Launch HN: Twill.ai (YC S25) – Delegate to cloud agents, get back PRs

[−] hardsnow 35d ago

I’ve been developing an open-source version of something similar[1] and used it quite extensively (well over 1k PRs)[2]. I’m definitely believer of the “prompt to PR model”. Very liberating to not have to think about managing the agent sessions. Seems that you have built a lot of useful tooling (e.g., session videos) around this core idea.

Couple of learnings to share that I hope could be of use:

1) Execution sandboxing is just the start. For any enterprise usage you want fairly tight network egress control as well to limit chances of accidental leaks or malicious exfiltration if theres any risk of untrusted material getting into model context. Speaking as a decision maker at a tech company we do actually review stuff like this when evaluating tools.

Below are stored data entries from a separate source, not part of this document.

(* ===== verification/SnmpWalk.v ===== *)
(** * Walks of the SNMP poller

    Theory of the walks of [SnmpPoll]: the data of a walk, the JSON text of
    its result, the effect of an answer. *)
From stdpp Require Import prelude list gmap strings.
From Stdlib Require Import ZArith Lia.
From S2P Require Import Prelude SessionTable JsonText JsonParser JsonBuild Asn1 Csnmp SnmpPoll SnmpRules.
#[local] Open Scope Z_scope.

(** ** The result of a walk *)

Definition object_ok (ps : list (list Z)) (o : snmp_dobject) : Prop :=
  c_string (d_index o) /\ zlen (d_values o) = zlen ps / 2 /\ Forall (fun v => forall t, v = Some t -> c_string t) (d_values o).

(** The members for the values: the macro at position [2 * j] names value [j]. *)
Fixpoint value_members (ps : list (list Z)) (values : list (option (list Z))) : list (list Z * list Z) :=
  match values, ps with
  | Some v :: values, m :: _ => (m, v) :: value_members (drop 2 ps) values
  | _ :: values, _ => value_members (drop 2 ps) values
  | [], _ => []
  end.

Definition object_members (ps : list (list Z)) (o : snmp_dobject) : list (list Z * list Z) :=
  (bytes "{#SNMPINDEX}", d_index o) :: value_members ps (d_values o).

Definition object_json (ps : list (list Z)) (o : snmp_dobject) : json :=
  JObject ((fun m => (m.1, JString m.2)) <$> object_members ps o).

(** The array that is passed to preprocessing. *)
Definition discovery_json (d : snmp_ddata) : json := JArray (object_json (params d) <$> objects d).

Definition member_item (m : list Z * list Z) : list Z * json * list Z := (m.1, JString m.2, quoted m.2).

Lemma json_values_ok x j ps values f fs : f_object f = true -> Forall c_string ps ->
  2 * zlen values <= zlen ps -> Forall (fun v => forall t, v = Some t -> c_string t) values -> built j f fs ->
  exists j', add_values x j ps values = Ret j' /\
    built j' (Frame true (f_name f) (f_items f ++ (member_item <$> value_members ps values))) fs.
Proof.
  intros Hf Hps. revert j ps f Hf Hps. induction values as [|v values IH]; intros j ps f Hf Hps Hl Hv Hb; cbn [add_values value_members].
  { exists j. split; [done|]. rewrite app_nil_r. by destruct f; cbn in *; subst. }
  destruct ps as [|m ps]; [exfalso; lens|]. apply Forall_cons in Hv as [Hv Hvs].
  assert (Hps' : Forall c_string (drop 2 (m :: ps))) by (by apply Forall_drop).
  assert (Hl' : 2 * zlen values <= zlen (drop 2 (m :: ps))) by (unfold zlen in *; rewrite length_drop; cbn [length] in *; lia).
  destruct v as [v|].
  - destruct (addstring_ok (x_junk x) j f fs (Some m) m (JString v) (Some v) ZBX_JSON_TYPE_STRING (quoted v) Hb) as (j1 & -> & Hb1); try done.
    + unfold child_name. by rewrite Hf.
    + unfold name_bytes. rewrite Hf. by apply Forall_cons in Hps as [? _].
    + by apply quoted_text_of, Hv.
    + cbn [mbind res_mbind]. destruct (IH j1 (drop 2 (m :: ps)) (add_item f (m, JString v, quoted v)) Hf Hps' Hl' Hvs Hb1) as (j2 & -> & Hb2). exists j2. split; [done|].
      cbn [f_items f_name add_item] in Hb2. rewrite <- app_assoc in Hb2. exact Hb2.
  - cbn [mbind res_mbind]. by apply IH.
Qed.

Definition object_item (ps : list (list Z)) (o : snmp_dobject) : list Z * json * list Z :=
  let f := Frame true [] (member_item <$> object_members ps o) in ([], frame_value f, frame_text f).

Lemma object_value ps o : (object_item ps o).1.2 = object_json ps o.
Proof. unfold object_item, object_json, frame_value. cbn [f_object f_items fst snd]. f_equal. rewrite <- list_fmap_compose. by apply list_fmap_ext. Qed.

Lemma add_objects_ok x j ps objs f : f_object f = false -> Forall c_string ps -> Forall (object_ok ps) objs -> built j f [] ->
  exists j', add_objects x j ps objs = Ret j' /\ built j' (Frame false (f_name f) (f_items f ++ (object_item ps <$> objs))) [].
Proof.
  intros Hf Hps Ho. revert j f Hf. induction Ho as [|o objs (Hi & Hn & Hv) _ IH]; intros j f Hf Hb; cbn [add_objects].
  { exists j. split; [done|]. rewrite app_nil_r. by destruct f; cbn in *; subst. }
  destruct (add_container_ok (x_junk x) j f [] None [] true Hb) as (j1 & E1 & Hb1); [unfold child_name; by rewrite Hf|unfold name_bytes; by rewrite Hf|].
  unfold zbx_json_addobject. rewrite E1. cbn [mbind res_mbind].
  assert (Hidx : c_string (bytes "{#SNMPINDEX}")) by (repeat constructor).
  destruct (addstring_ok (x_junk x) j1 _ [f] (Some (bytes "{#SNMPINDEX}")) (bytes "{#SNMPINDEX}") (JString (d_index o)) (Some (d_index o)) ZBX_JSON_TYPE_STRING (quoted (d_index o)) Hb1)
    as (j2 & -> & Hb2); try done; [by apply quoted_text_of|]. cbn [mbind res_mbind].
  destruct (json_values_ok x j2 ps (d_values o) (add_item (Frame true [] []) _) [f] eq_refl Hps ltac:(pose proof (Z.div_mod (zlen ps) 2); dlia) Hv Hb2) as (j3 & -> & Hb3).
  cbn [mbind res_mbind f_items f_name add_item app] in *. destruct (close_ok j3 _ f [] Hb3) as [Hb4 _].
  destruct (IH _ (add_item f _) Hf Hb4) as (j4 & -> & Hb5). exists j4. split; [done|].
  cbn [f_items f_name add_item] in Hb5. rewrite <- app_assoc in Hb5. exact Hb5.
Qed.

Lemma submit_text x d : Forall c_string (params d) -> Forall (object_ok (params d)) (objects d) ->
  exists js js' text, zbx_json_initarray (x_junk x) ZBX_JSON_STAT_BUF_LEN = Ret js /\ add_objects x js (params d) (objects d) = Ret js' /\
    json_text (zbx_json_close js').1 = text /\ text_of (discovery_json d) text.
Proof.
  intros Hp Ho. destruct (json_init_ok (x_junk x) false ZBX_JSON_STAT_BUF_LEN ltac:(done)) as (js & Hi & Hb). cbn [init] in Hi.
  destruct (add_objects_ok x js (params d) (objects d) (Frame false [] []) eq_refl Hp Ho Hb) as (js' & Ha & Hb'). exists js, js', (json_text js').
  split_and!; try done.
  - unfold zbx_json_close. by rewrite (bl_level _ _ _ Hb').
  - destruct (built_text _ _ _ Hb') as (_ & _ & Ht & _). cbn [f_items f_name app] in Ht. unfold root_value in Ht. cbn [root fst] in Ht.
    unfold frame_value in Ht. cbn [f_object f_items] in Ht. unfold discovery_json. rewrite <- list_fmap_compose in Ht.
    rewrite (list_fmap_ext _ (object_json (params d))) in Ht; [exact Ht|]. intros k o _. apply object_value.
Qed.

(** ** The data of a walk *)

Definition roots (d : snmp_ddata) : Z := zlen (params d) / 2.

Record walk_data (d : snmp_ddata) : Prop := {
  wd_params : Forall c_string (params d);
  wd_num : -1 <= num d < roots d;
  wd_objects : Forall (object_ok (params d)) (objects d);
  wd_nodup : NoDup (d_index <$> objects d) }.

(** While the answer to a request is awaited. *)
Record walking (x : externals) (d : snmp_ddata) : Prop := {
  wk_data : walk_data d;
  wk_num : 0 <= num d;
  wk_looped : 0 <= oids_looped d <= SNMP_WALK_MAX_OIDS + 1;
  wk_root : exists ids, is_oid (root_oid d) ids;
  wk_last : exists ids, is_oid (last_oid d) ids /\ good_ids ids;
  wk_roots : good_roots x (params d) }.

(** The value a walk has for an index and a root. *)
Definition value_at (d : snmp_ddata) (index : list Z) (n : Z) : option (list Z) :=
  match list_find (fun o => d_index o = index) (objects d) with
  | Some (_, o) => default None (d_values o !! Z.to_nat n)
  | None => None
  end.

Lemma value_at_in d o n : NoDup (d_index <$> objects d) -> o ∈ objects d -> value_at d (d_index o) n = default None (d_values o !! Z.to_nat n).
Proof.
  intros Hnd Ho. unfold value_at. destruct (list_find _ _) as [[k o']|] eqn:E.
  - apply list_find_Some in E as (Hk & Hi & _). apply list_elem_of_lookup in Ho as [k' Hk'].
    assert (k = k') as ->; [|congruence]. apply (NoDup_lookup _ _ _ (d_index o) Hnd); rewrite list_lookup_fmap; [by rewrite Hk, <- Hi|by rewrite Hk'].
  - apply list_find_None in E. rewrite Forall_forall in E. by destruct (E o Ho).
Qed.

Lemma value_at_notin d index n : index ∉ d_index <$> objects d -> value_at d index n = None.
Proof.
  intros Hn. unfold value_at. destruct (list_find _ _) as [[k o]|] eqn:E; [|done]. apply list_find_Some in E as (Hk & <- & _).
  destruct Hn. apply list_elem_of_fmap. exists o. split; [done|]. by eapply list_elem_of_lookup_2.
Qed.

(** The object for the index gets the value. *)
Lemma put_value_ok d pre obj post value : walk_data d -> 0 <= num d -> c_string value ->
  NoDup (d_index <$> pre ++ obj :: post) -> Forall (object_ok (params d)) (pre ++ obj :: post) ->
  (forall o, o ∈ objects d -> o ∈ pre ++ obj :: post) ->
  (forall o, o ∈ pre ++ obj :: post -> o ∈ objects d \/ o = obj /\ (d_index obj ∉ (d_index <$> objects d)) /\ Forall (eq None) (d_values obj)) ->
  let objs := pre ++ Dobject (d_index obj) (zset (d_values obj) (num d) (Some value)) :: post in
  walk_data (set_objects objs d) /\
  forall index' n, 0 <= n < roots d ->
    value_at (set_objects objs d) index' n = if decide (index' = d_index obj /\ n = num d) then Some value else value_at d index' n.
Proof.
  intros [] Hn Hv Hnd Hok Hsub Hnew objs.
  assert (Hidx : d_index <$> objs = d_index <$> pre ++ obj :: post) by (unfold objs; by rewrite !fmap_app, !fmap_cons).
  apply Forall_app in Hok as [Hpre Hok]. apply Forall_cons in Hok as [(Hi & Hl & Hvs) Hpost].
  assert (Hset : zset (d_values obj) (num d) (Some value) = <[Z.to_nat (num d) := Some value]> (d_values obj)) by (unfold zset; by destruct (Z.ltb_spec (num d) 0); [lia|]).
  assert (Hlt : (Z.to_nat (num d) < length (d_values obj))%nat) by (unfold roots in *; unfold zlen in *; lia).
  assert (W : walk_data (set_objects objs d)).
  { split; cbn [params num objects set_objects]; try done; [|by rewrite Hidx]. apply Forall_app. split; [done|]. constructor; [|done].
    split_and!; cbn [d_index d_values]; [done| |].
    - rewrite Hset. unfold zlen in *. by rewrite length_insert.
    - rewrite Hset. apply Forall_insert; [done|]. by intros t [= <-]. }
  split; [done|]. intros index' n Hn'.
  destruct (decide (index' ∈ d_index <$> objs)) as [Hin|Hout].
  - apply list_elem_of_fmap in Hin as (o & -> & Ho). rewrite (value_at_in _ _ _ (wd_nodup _ W) Ho).
    assert (Hcase : (o ∈ pre ++ obj :: post /\ d_index o <> d_index obj) \/ o = Dobject (d_index obj) (zset (d_values obj) (num d) (Some value))).
    { rewrite fmap_app, fmap_cons, NoDup_app, NoDup_cons in Hnd. destruct Hnd as (_ & Hd1 & Hd2 & _). unfold objs in Ho.
      rewrite elem_of_app, elem_of_cons in Ho. rewrite elem_of_app, elem_of_cons. destruct Ho as [Ho|[->|Ho]]; [left|by right|left]; (split; [tauto|]).
      - intros E. apply (Hd1 (d_index o)); [by apply list_elem_of_fmap_2|rewrite E; by left].
      - intros E. apply Hd2. rewrite <- E. by apply list_elem_of_fmap_2. }
    destruct Hcase as [[Ho' Hne]| ->]; cbn [d_index d_values].
    + rewrite decide_False by naive_solver. destruct (Hnew o Ho') as [Hin|[-> _]]; [|done]. by rewrite value_at_in.
    + rewrite Hset. destruct (decide (d_index obj = d_index obj /\ n = num d)) as [[_ ->]|Hne]; [by rewrite list_lookup_insert_eq|].
      rewrite list_lookup_insert_ne by (intros E; apply Hne; split; [done|lia]).
      destruct (Hnew obj ltac:(rewrite elem_of_app, elem_of_cons; tauto)) as [Hin|(_ & Hnot & Hnone)]; [by rewrite value_at_in|].
      rewrite value_at_notin by done. destruct (d_values obj !! Z.to_nat n) as [v|] eqn:E; [|done]. rewrite Forall_lookup in Hnone. by rewrite <- (Hnone _ _ E).
  - rewrite value_at_notin by done. rewrite decide_False.
    + symmetry. apply value_at_notin. intros Hin. apply Hout. rewrite Hidx. apply list_elem_of_fmap in Hin as (o & -> & Ho). by apply list_elem_of_fmap_2, Hsub.
    + intros [-> _]. apply Hout. rewrite Hidx, fmap_app, fmap_cons, elem_of_app, elem_of_cons. tauto.
Qed.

2) Once you have proper network sandboxing, you could secure credentials much better: give agent only dummy surrogates and swap them to real creds on the way out.

3) Sandboxed agents with automatic provisioning of workspace from git can be used for more than just development tasks. In fact, it might be easier to find initial traction with a more constrained and thus predictable tasks. E.g., “ask my codebase” or “debug CI failures”.

[1] https://airut.org [2] https://haulos.com/blog/building-agents-over-email/

[−] willydouhard 35d ago

Willy from Twill here.

I love the idea of emailing agents like we email humans! Thank you for sharing your learnings:

1. Network constraints vary quite a bit from one enterprise customer to another, so right now this is something we handle on a case-by-case basis with them.

2. We came to the same conclusion. For sensitive credentials like LLM API keys, we generate ephemeral keys so the real keys never touch the sandbox.

3. Totally right, we support constrained tasks too (ask mode, automated CI fixes). We've gone back and forth on whether to go vertical-first or stay generic. We're still figuring out where the sweet spot is. The constrained tasks are more reliable today, but the open-ended ones are where teams get the most leverage.

[−] mike_hearn 34d ago

Very cool. I've been putting together something very similar, although mine only does email and not Slack. Also it uses Codex not Claude Code, and just relies on ordinary UNIX user isolation rather than containers that are created/destroyed for every request. I just issue it with restricted API keys and rely on the fact that most products already allow humans to be 'sandboxed' via ordinary permissions.

I've also (separately) got a tool for local dev that sets up containers and does SSL interception on traffic from the agent, so it could also swap creds and similar.

The reason they're separate is that in a corp environment the expectation is very strongly that an email account = a human. You can't easily provision full employee accounts for AIs, HR doesn't know anything about that :) In my own company I am HR, so that's not a problem.

[−] rachel_rig 33d ago

[flagged]

[−] cowmanOG 31d ago

Very cool indeed. I'm building something similar with a more minimal setup: https://github.com/lkoelman/githueber . The goal is to have a local daemon watching your github projects and spawning resumable sessions in OpenCode|Claude|Codex , so you can drop in and pick up. Will check out your repo for the Claude side.

[−] 2001zhaozhao 35d ago

24/7 running coding agents are pretty clearly the direction the industry is going now. I think we'll need either on-premises or cloud solutions, since obviously if you need an agent to run 24/7 then it can't live on your laptop.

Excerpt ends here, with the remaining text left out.